(** A cyclic graph: the sort never completes, whatever the recursion limit. *)
Lemma topological_sort_cyclic (K : list T) (depth : nat) (n : T) :
  closed K -> n ∈ K -> tc edge n n -> _topological_sort edges depth K = Raise RecursionError.
Proof.
  intros HK HnK Hcycle.
  destruct (_topological_sort edges depth K) as [result|e] eqn:Hsort.
  - exfalso. destruct (topological_sort_Done _ _ _ Hsort) as ((Hord & _) & Hin & _).
    apply (dependency_ordered_no_cycle result n Hord); [|done]. by apply Hin.
  - f_equal. by apply (topological_sort_raises_RecursionError K depth).
Qed.

(** *** Termination on acyclic graphs *)

Lemma chain_reaches (m : T) (stack : list T) (x : T) :
  chain (m :: stack) -> x ∈ stack -> tc edge x m.
Proof.
  revert m. induction stack as [|n stack IH]; intros m Hchain Hx.
  - by apply elem_of_nil in Hx.
  - inversion Hchain as [| |? ? ? He Hrest]; subst.
    apply elem_of_cons in Hx as [->|Hx].
    + by apply tc_once.
    + eapply tc_r; [|exact He]. by apply IH.
Qed.

Lemma chain_NoDup (stack : list T) : acyclic -> chain stack -> NoDup stack.
Proof.
  intros Hacyclic. induction stack as [|m stack IH]; intros Hchain; [constructor|].
  constructor.
  - intros Hm. apply (Hacyclic m). by apply chain_reaches with stack.
  - apply IH. inversion Hchain; subst; [constructor|done].
Qed.
Definition generate_string_to_extension_mapping (extensions : list string) :
  string :=
  let strs := join ", " (map (fun e => dquote +:+ e +:+ dquote) extensions) in
  let ids := join ", " (map (fun e => "Extension::k" +:+ e) extensions) in
  nl
  +:+ "    bool GetExtensionFromString(const char* str, Extension* extension) {" +:+ nl
  +:+ "        static const char* known_ext_strs[] = { " +:+ strs +:+ " };" +:+ nl
  +:+ "        static const Extension known_ext_ids[] = { " +:+ ids +:+ " };" +:+ nl
  +:+ "        const auto b = std::begin(known_ext_strs);" +:+ nl
  +:+ "        const auto e = std::end(known_ext_strs);" +:+ nl
  +:+ "        const auto found = std::equal_range(" +:+ nl
  +:+ "            b, e, str, [](const char* str1, const char* str2) {" +:+ nl
  +:+ "                return std::strcmp(str1, str2) < 0;" +:+ nl
  +:+ "            });" +:+ nl
  +:+ "        if (found.first == e || found.first == found.second) return false;" +:+ nl
  +:+ nl
  +:+ "        *extension = known_ext_ids[found.first - b];" +:+ nl
  +:+ "        return true;" +:+ nl
  +:+ "    }" +:+ nl
  +:+ "    ".

(** The loop of [generate_capability_to_string_mapping]: [emitted] holds
    the values already printed. *)
Fixpoint capability_cases (caps : list Enumerant) (emitted : list (option Value)) :
  string :=
  match caps with
  | [] => EmptyString
  | capability :: caps' =>
      let value := e_value capability in
      if bool_decide (value ∈ emitted) then capability_cases caps' emitted
      else
        let c := str_opt (e_enumerant capability) in
        "    case SpvCapability" +:+ c +:+ ":" +:+ nl
          +:+ "      return " +:+ dquote +:+ c +:+ dquote +:+ ";" +:+ nl
          +:+ capability_cases caps' (value :: emitted)
  end.

Definition generate_capability_to_string_mapping (operand_kinds : list OperandKind) :
  string :=
  let function := "const char* CapabilityToString(SpvCapability capability) {" +:+ nl in
  let function := function +:+ "  switch (capability) {" +:+ nl in
  let function := function +:+ capability_cases (get_capabilities operand_kinds) [] in
  let function :=
    function +:+ "    case SpvCapabilityMax:" +:+ nl
      +:+ "      assert(0 && " +:+ dquote
      +:+ "Attempting to convert SpvCapabilityMax to string" +:+ dquote
      +:+ ");" +:+ nl
      +:+ "      return " +:+ dquote +:+ dquote +:+ ";" +:+ nl in
  function +:+ "  };" +:+ nl +:+ nl +:+ "  return " +:+ dquote +:+ dquote
    +:+ ";" +:+ nl +:+ "}".

Definition generate_all_string_enum_mappings (extensions : list string)
    (operand_kinds : list OperandKind) : string :=
  let tables :=
    [generate_extension_to_string_mapping extensions;
     generate_string_to_extension_mapping extensions;
     generate_capability_to_string_mapping operand_kinds] in
  join (nl +:+ nl) tables.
■ ■ ■
Write out all records exactly, keeping every detail.

(** A cyclic graph: the sort never completes, whatever the recursion limit. *)
Lemma topological_sort_cyclic (K : list T) (depth : nat) (n : T) :
  closed K -> n ∈ K -> tc edge n n -> _topological_sort edges depth K = Raise RecursionError.
Proof.
  intros HK HnK Hcycle.
  destruct (_topological_sort edges depth K) as [result|e] eqn:Hsort.
  - exfalso. destruct (topological_sort_Done _ _ _ Hsort) as ((Hord & _) & Hin & _).
    apply (dependency_ordered_no_cycle result n Hord); [|done]. by apply Hin.
  - f_equal. by apply (topological_sort_raises_RecursionError K depth).
Qed.

(** *** Termination on acyclic graphs *)

Lemma chain_reaches (m : T) (stack : list T) (x : T) :
  chain (m :: stack) -> x ∈ stack -> tc edge x m.
Proof.
  revert m. induction stack as [|n stack IH]; intros m Hchain Hx.
  - by apply elem_of_nil in Hx.
  - inversion Hchain as [| |? ? ? He Hrest]; subst.
    apply elem_of_cons in Hx as [->|Hx].
    + by apply tc_once.
    + eapply tc_r; [|exact He]. by apply IH.
Qed.

Lemma chain_NoDup (stack : list T) : acyclic -> chain stack -> NoDup stack.
Proof.
  intros Hacyclic. induction stack as [|m stack IH]; intros Hchain; [constructor|].
  constructor.
  - intros Hm. apply (Hacyclic m). by apply chain_reaches with stack.
  - apply IH. inversion Hchain; subst; [constructor|done].
Qed.
Definition generate_string_to_extension_mapping (extensions : list string) :
  string :=
  let strs := join ", " (map (fun e => dquote +:+ e +:+ dquote) extensions) in
  let ids := join ", " (map (fun e => "Extension::k" +:+ e) extensions) in
  nl
  +:+ "    bool GetExtensionFromString(const char* str, Extension* extension) {" +:+ nl
  +:+ "        static const char* known_ext_strs[] = { " +:+ strs +:+ " };" +:+ nl
  +:+ "        static const Extension known_ext_ids[] = { " +:+ ids +:+ " };" +:+ nl
  +:+ "        const auto b = std::begin(known_ext_strs);" +:+ nl
  +:+ "        const auto e = std::end(known_ext_strs);" +:+ nl
  +:+ "        const auto found = std::equal_range(" +:+ nl
  +:+ "            b, e, str, [](const char* str1, const char* str2) {" +:+ nl
  +:+ "                return std::strcmp(str1, str2) < 0;" +:+ nl
  +:+ "            });" +:+ nl
  +:+ "        if (found.first == e || found.first == found.second) return false;" +:+ nl
  +:+ nl
  +:+ "        *extension = known_ext_ids[found.first - b];" +:+ nl
  +:+ "        return true;" +:+ nl
  +:+ "    }" +:+ nl
  +:+ "    ".

(** The loop of [generate_capability_to_string_mapping]: [emitted] holds
    the values already printed. *)
Fixpoint capability_cases (caps : list Enumerant) (emitted : list (option Value)) :
  string :=
  match caps with
  | [] => EmptyString
  | capability :: caps' =>
      let value := e_value capability in
      if bool_decide (value ∈ emitted) then capability_cases caps' emitted
      else
        let c := str_opt (e_enumerant capability) in
        "    case SpvCapability" +:+ c +:+ ":" +:+ nl
          +:+ "      return " +:+ dquote +:+ c +:+ dquote +:+ ";" +:+ nl
          +:+ capability_cases caps' (value :: emitted)
  end.

Definition generate_capability_to_string_mapping (operand_kinds : list OperandKind) :
  string :=
  let function := "const char* CapabilityToString(SpvCapability capability) {" +:+ nl in
  let function := function +:+ "  switch (capability) {" +:+ nl in
  let function := function +:+ capability_cases (get_capabilities operand_kinds) [] in
  let function :=
    function +:+ "    case SpvCapabilityMax:" +:+ nl
      +:+ "      assert(0 && " +:+ dquote
      +:+ "Attempting to convert SpvCapabilityMax to string" +:+ dquote
      +:+ ");" +:+ nl
      +:+ "      return " +:+ dquote +:+ dquote +:+ ";" +:+ nl in
  function +:+ "  };" +:+ nl +:+ nl +:+ "  return " +:+ dquote +:+ dquote
    +:+ ";" +:+ nl +:+ "}".

Definition generate_all_string_enum_mappings (extensions : list string)
    (operand_kinds : list OperandKind) : string :=
  let tables :=
    [generate_extension_to_string_mapping extensions;
     generate_string_to_extension_mapping extensions;
     generate_capability_to_string_mapping operand_kinds] in
  join (nl +:+ nl) tables.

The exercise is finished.